As acquirers seek greater supply chain resilience, we’re seeing them do more due diligence in this area than ever before. In the past, buyers were relatively relaxed about supply vulnerabilities, focusing more in other areas. But now we’re seeing more scrutiny of supplier quality and on time performance, length of supplier relationships, supplier concentration, location of supplier operations, supplier commitment to the target, capacity for growth, strategic plans, recent or potential change of ownership, contracts, proprietary content, history of price increases, long lead time items, economic order quantities, sole sourced items and alternative sources of supply, and other potential areas of risk.

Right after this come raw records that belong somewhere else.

(** ** Views of the relaxation *)

(** C1. On a live handle whose instance is not in the solving stage,
    [lp_columns] and [lp_rows] throw the stage violation and leave the store
    as it is.  In the solving stage they return a view whose length is the
    count the solver reports (an [int]), over the solver's array of that many
    entities. *)
Theorem lp_views_only_while_solving (this : Model) (w : World) (s : SCIP) :
  live this w s ->
  (stage s <> SCIP_STAGE_SOLVING ->
     (exists e, lp_columns this w = (Throw e, w) /\ StageViolation e)
     /\ (exists e, lp_rows this w = (Throw e, w) /\ StageViolation e))
  /\ (stage s = SCIP_STAGE_SOLVING ->
      (forall n, SCIPgetNLPCols (scip this) w = (Ok n, w) -> n <= INT_MAX ->
         exists v, lp_columns this w = (Ok v, w)
                   /\ view_size v = n
                   /\ Z.of_nat (length (view_data v)) = n)
      /\ (forall n, SCIPgetNLPRows (scip this) w = (Ok n, w) -> n <= INT_MAX ->
         exists v, lp_rows this w = (Ok v, w)
                   /\ view_size v = n
                   /\ Z.of_nat (length (view_data v)) = n)).
Proof.
  intros (l & Hp & Hl). split; intros Hst.
  - split; eexists; (split; [|unfold StageViolation]).
    + unfold lp_columns. run_M. rewrite Hp, Hl.
      by destruct (decide _).
    + by left.
    + unfold lp_rows. run_M. rewrite Hp, Hl.
      by destruct (decide _).
    + by right.
  - rewrite Hp. split; intros n Hn Hmax; run_M in Hn; rewrite Hl in Hn;
      injection Hn as <-; eexists.
    + unfold lp_columns. run_M. rewrite Hp, Hl.
      destruct (decide _) as [?|_]; [done|]. run_live Hl.
      split; [reflexivity|]. simpl. split; [|done].
      by apply size_t_of_count.
    + unfold lp_rows. run_M. rewrite Hp, Hl.
      destruct (decide _) as [?|_]; [done|]. run_live Hl.
      split; [reflexivity|]. simpl. split; [|done].
      by apply size_t_of_count.
Qed.

Lemma lp_views_only_while_solving_witness :
  live sample_model solving_world solving_instance
  /\ (exists v, lp_columns sample_model solving_world = (Ok v, solving_world)
                /\ view_size v = 2)
  /\ (exists v, lp_rows sample_model solving_world = (Ok v, solving_world)
                /\ view_size v = 3)
  /\ live sample_model loaded_world loaded_instance
  /\ (exists e, lp_rows sample_model loaded_world = (Throw e, loaded_world)
                /\ StageViolation e).
Proof.
  assert (L : live sample_model solving_world solving_instance)
    by (exists 1%positive; split; reflexivity).
  assert (L' : live sample_model loaded_world loaded_instance)
    by (exists 1%positive; split; reflexivity).
  destruct (lp_views_only_while_solving _ _ _ L) as [_ H].
  destruct (H eq_refl) as [Hc Hr].
  destruct (Hc 2) as (vc & ? & ? & _); [reflexivity | unfold INT_MAX; lia |].
  destruct (Hr 3) as (vr & ? & ? & _); [reflexivity | unfold INT_MAX; lia |].
  destruct (lp_views_only_while_solving _ _ _ L') as [H' _].
  destruct H' as [_ Hrows]; [discriminate|].
  repeat split; eauto.
Defined.

Section ModelProperties.
Context `{lib : SolverLib}.

Lemma alloc_loc_fresh (w : World) : scips w !! alloc_loc w = None.
Proof. unfold alloc_loc. apply not_elem_of_dom. apply is_fresh. Qed.

Lemma create_run (w : World) :
  create w =
  (Ok (Some (alloc_loc w)),
   {| scips := <[alloc_loc w := fresh_instance]> (scips w);
      models := models w |}).
Proof.
  unfold create, SCIPcreate, SCIPmessagehdlrSetQuiet, assign. run_store.
  rewrite insert_insert_eq. reflexivity.
Qed.

Lemma world_eta (w : World) : {| scips := scips w; models := models w |} = w.
Proof. by destruct w. Qed.

Lemma live_not_alloc (w : World) (l : loc) (s : SCIP) :
  scips w !! l = Some s -> alloc_loc w <> l.
Proof. intros Hl Heq. rewrite <- Heq, alloc_loc_fresh in Hl. discriminate. Qed.

Lemma copy_clone_run (w : World) (l : loc) (s : SCIP) :
  scips w !! l = Some s -> stage s <> SCIP_STAGE_INIT ->
  copy (Some l) w =
  if decide (fst (SCIPcopy_ s fresh_instance) = SCIP_OKAY)
  then (Ok (Some (alloc_loc w)),
        {| scips := <[alloc_loc w := snd (SCIPcopy_ s fresh_instance)]> (scips w);
           models := models w |})
  else (Throw (make_exception (fst (SCIPcopy_ s fresh_instance))), w).
Proof.
  intros Hl Hst. pose proof (live_not_alloc _ _ _ Hl) as Hne.
  unfold copy. run_live Hl.
  destruct (decide (stage s = _)) as [?|_]; [done|].
  rewrite create_run.
  unfold on_unwind, SCIPcopy, update, assign, unique_ptr_release, Deleter,
    SCIPfree.
  run_M. cbn [scips models]. rewrite (lookup_insert_ne _ _ _ _ Hne), Hl.
  run_store. rewrite insert_insert_eq.
  destruct (SCIPcopy_ s fresh_instance) as [rc d]. cbn [fst snd].
  destruct (decide (rc = SCIP_OKAY)) as [->|Hrc]; [reflexivity|].
  destruct rc; try done; run_store;
    rewrite (delete_insert_id _ _ _ (alloc_loc_fresh w)); by rewrite world_eta.
Qed.

Lemma copy_init_run (w : World) (l : loc) (s : SCIP) :
  scips w !! l = Some s -> stage s = SCIP_STAGE_INIT ->
  copy (Some l) w = create w.
Proof.
  intros Hl Hst. unfold copy. run_live Hl.
  by destruct (decide (stage s = _)).
Qed.

(** Whenever the library does its part, [copy] puts [clone_of] the source at
    the next free address. *)
Lemma copy_run (w : World) (l : loc) (s : SCIP) :
  scips w !! l = Some s ->
  stage s = SCIP_STAGE_INIT \/ clone_ok s ->
  copy (Some l) w =
  (Ok (Some (alloc_loc w)),
   {| scips := <[alloc_loc w := clone_of s]> (scips w); models := models w |}).
Proof.
  intros Hl Hok. unfold clone_of.
  destruct (decide (stage s = SCIP_STAGE_INIT)) as [Hst|Hst].
  - by rewrite (copy_init_run _ _ _ Hl Hst), create_run.
  - destruct Hok as [?|Hok]; [done|].
    rewrite (copy_clone_run _ _ _ Hl Hst).
    unfold clone_ok in Hok. by destruct (decide _).
Qed.

(** ** Copying an instance *)

(** C6. [copy] of the null pointer is the null pointer and changes nothing.
    For a source in the stage [SCIP_STAGE_INIT] it is [create()]: a new
    default instance, whatever the source holds.  In every other stage the
    result is a new instance at an address that was free, holding what the
    library's clone operation builds from the source, and the source stays
    as it was; if the library's clone operation fails, its return code is
    thrown and the store is as before. *)
Theorem copy_cases (source : option loc) (w : World) :
  (source = None -> copy source w = (Ok None, w))
  /\ (forall l s, source = Some l -> scips w !! l = Some s ->
        scips w !! alloc_loc w = None /\ alloc_loc w <> l
        /\ (stage s = SCIP_STAGE_INIT ->
             copy source w = create w
             /\ copy source w =
                (Ok (Some (alloc_loc w)),
                 {| scips := <[alloc_loc w := fresh_instance]> (scips w);
                    models := models w |}))
        /\ (stage s <> SCIP_STAGE_INIT -> clone_ok s ->
             exists w',
               copy source w = (Ok (Some (alloc_loc w)), w')
               /\ scips w' !! alloc_loc w = Some (snd (SCIPcopy_ s fresh_instance))
               /\ scips w' !! l = Some s
               /\ (forall l', l' <> alloc_loc w -> scips w' !! l' = scips w !! l')
               /\ models w' = models w)
        /\ (stage s <> SCIP_STAGE_INIT -> ~ clone_ok s ->
             copy source w =
             (Throw (make_exception (fst (SCIPcopy_ s fresh_instance))), w))).
Proof.
  split; [by intros ->|].
  intros l s -> Hl. pose proof (live_not_alloc _ _ _ Hl) as Hne.
  split; [apply alloc_loc_fresh|]. split; [done|].
  split; [|split].
  - intros Hst. rewrite (copy_init_run _ _ _ Hl Hst), create_run. done.
  - intros Hst Hok. eexists.
    rewrite (copy_clone_run _ _ _ Hl Hst). unfold clone_ok in Hok.
    destruct (decide _) as [_|?]; [|done].
    split; [reflexivity|]. cbn [scips models].
    rewrite lookup_insert_eq, (lookup_insert_ne _ _ _ _ Hne).
    repeat split; try done.
    intros l' Hl'. by rewrite lookup_insert_ne.
  - intros Hst Hok. rewrite (copy_clone_run _ _ _ Hl Hst).
    unfold clone_ok in Hok. by destruct (decide _).
Qed.

(** ** Building handles *)

Lemma Model_copy_run (h : Model) (w : World) (s : SCIP) :
  live h w s ->
  stage s = SCIP_STAGE_INIT \/ clone_ok s ->
  Model_copy h w =
  (Ok {| scip := Some (alloc_loc w) |},
   {| scips := <[alloc_loc w := clone_of s]> (scips w); models := models w |}).
Proof.
  intros (l & Hp & Hl) Hok. unfold Model_copy, get_scip_ptr. rewrite Hp.
  unfold bind at 1. by rewrite (copy_run _ _ _ Hl Hok).
Qed.


Lemma from_file_run (filename : string) (w : World) :
  from_file filename w = from_file_result filename w.
Proof.
  unfold from_file, from_file_result, Model_new, read_prob.
  unfold bind at 1. unfold bind at 1. rewrite create_run.
  unfold on_unwind, SCIPincludeDefaultPlugins, SCIPreadProb, update, assign,
    unique_ptr_release, Deleter, SCIPfree.
  run_store. rewrite insert_insert_eq.
  destruct (SCIPincludeDefaultPlugins_ fresh_instance) as [rc p].
  cbn [fst snd].
  destruct (decide (rc = SCIP_OKAY)) as [->|Hrc].
  - run_store. rewrite insert_insert_eq.
    destruct (SCIPreadProb_ p filename) as [rc' r]. cbn [fst snd].
    destruct (decide (rc' = SCIP_OKAY)) as [->|Hrc']; [reflexivity|].
    destruct rc'; try done; run_store;
      rewrite (delete_insert_id _ _ _ (alloc_loc_fresh w));
      by rewrite world_eta.
  - destruct rc; try done; run_store;
      rewrite (delete_insert_id _ _ _ (alloc_loc_fresh w));
      by rewrite world_eta.
Qed.

Lemma Model_eq_spec (a b : Model) : Model_eq a b = true <-> scip a = scip b.
Proof. unfold Model_eq. apply bool_decide_eq_true. Qed.

(** ** Equality of handles *)

(** C5. [operator==] holds exactly when the two handles hold the same
    pointer, that is the same solver instance.  The copy of a live handle is
    a handle on another instance and so is not equal to the original (here
    under the proviso that the library succeeds in cloning, without which the
    copy constructor throws).  Two handles built one after the other from the
    same problem file hold instances with the same content and are not
    equal. *)
Theorem Model_eq_is_identity :
  (forall a b : Model, Model_eq a b = true <-> scip a = scip b)
  /\ (forall (h : Model) (w : World) (s : SCIP),
        live h w s ->
        stage s = SCIP_STAGE_INIT \/ clone_ok s ->
        exists h' w',
          Model_copy h w = (Ok h', w')
          /\ Model_eq h' h = false /\ Model_ne h' h = true
          /\ live h w' s /\ live h' w' (clone_of s))
  /\ (forall (filename : string) (w w1 w2 : World) (h1 h2 : Model),
        from_file filename w = (Ok h1, w1) ->
        from_file filename w1 = (Ok h2, w2) ->
        Model_eq h1 h2 = false
        /\ exists s, live h1 w2 s /\ live h2 w2 s).
Proof.
  split; [exact Model_eq_spec|]. split.
  - intros h w s Hlive Hok. destruct (Hlive) as (l & Hp & Hl).
    pose proof (live_not_alloc _ _ _ Hl) as Hne.
    eexists _, _. split; [exact (Model_copy_run _ _ _ Hlive Hok)|].
    assert (Hneq : Model_eq {| scip := Some (alloc_loc w) |} h = false).
    { unfold Model_eq. apply bool_decide_eq_false. cbn. rewrite Hp.
      congruence. }
    split; [done|]. split; [unfold Model_ne; by rewrite Hneq|]. split.
    + exists l. split; [done|]. cbn. by rewrite lookup_insert_ne.
    + exists (alloc_loc w). split; [done|]. cbn. by rewrite lookup_insert_eq.
  - intros filename w w1 w2 h1 h2. rewrite !from_file_run.
    unfold from_file_result.
    destruct (decide (fst _ = _)) as [_|?]; [|done].
    destruct (decide (fst _ = _)) as [_|?]; [|done].
    intros [= <- <-] [= <- <-]. cbn [scips models].
    set (s := snd (SCIPreadProb_ _ filename)).
    assert (Hne : alloc_loc {| scips := <[alloc_loc w := s]> (scips w);
                               models := models w |} <> alloc_loc w).
    { eapply live_not_alloc. cbn. apply lookup_insert_eq. }
    split.
    + unfold Model_eq. apply bool_decide_eq_false. cbn. congruence.
    + exists s. split; eexists; (split; [reflexivity|]); cbn.
      * by rewrite lookup_insert_ne, lookup_insert_eq.
      * by rewrite lookup_insert_eq.
Qed.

We brought an electronics business to market recently that had backups or workarounds for nearly every component in their products. Frankly, we’d never seen a company put so much time and energy into supplier redundancies. Yet, they had one essential PCB with no alternate supplier.

Buyer concern was so significant, we took the business off the market until a reliable second source was identified and qualified.

Working Capital

Another aspect of M&A dealmaking that is being complicated by supply chain issues has to do with working capital negotiations. Working capital is like gas in a car – you need it to run a business. When selling a business, the buyer and seller agree on a “sufficient” amount of working capital (usually on a cash-free debt-free basis) to be left in the business to support ongoing operations. In a typical economy, unless a business is growing or declining rapidly, this “target” working capital level is based on a TTM average calculation.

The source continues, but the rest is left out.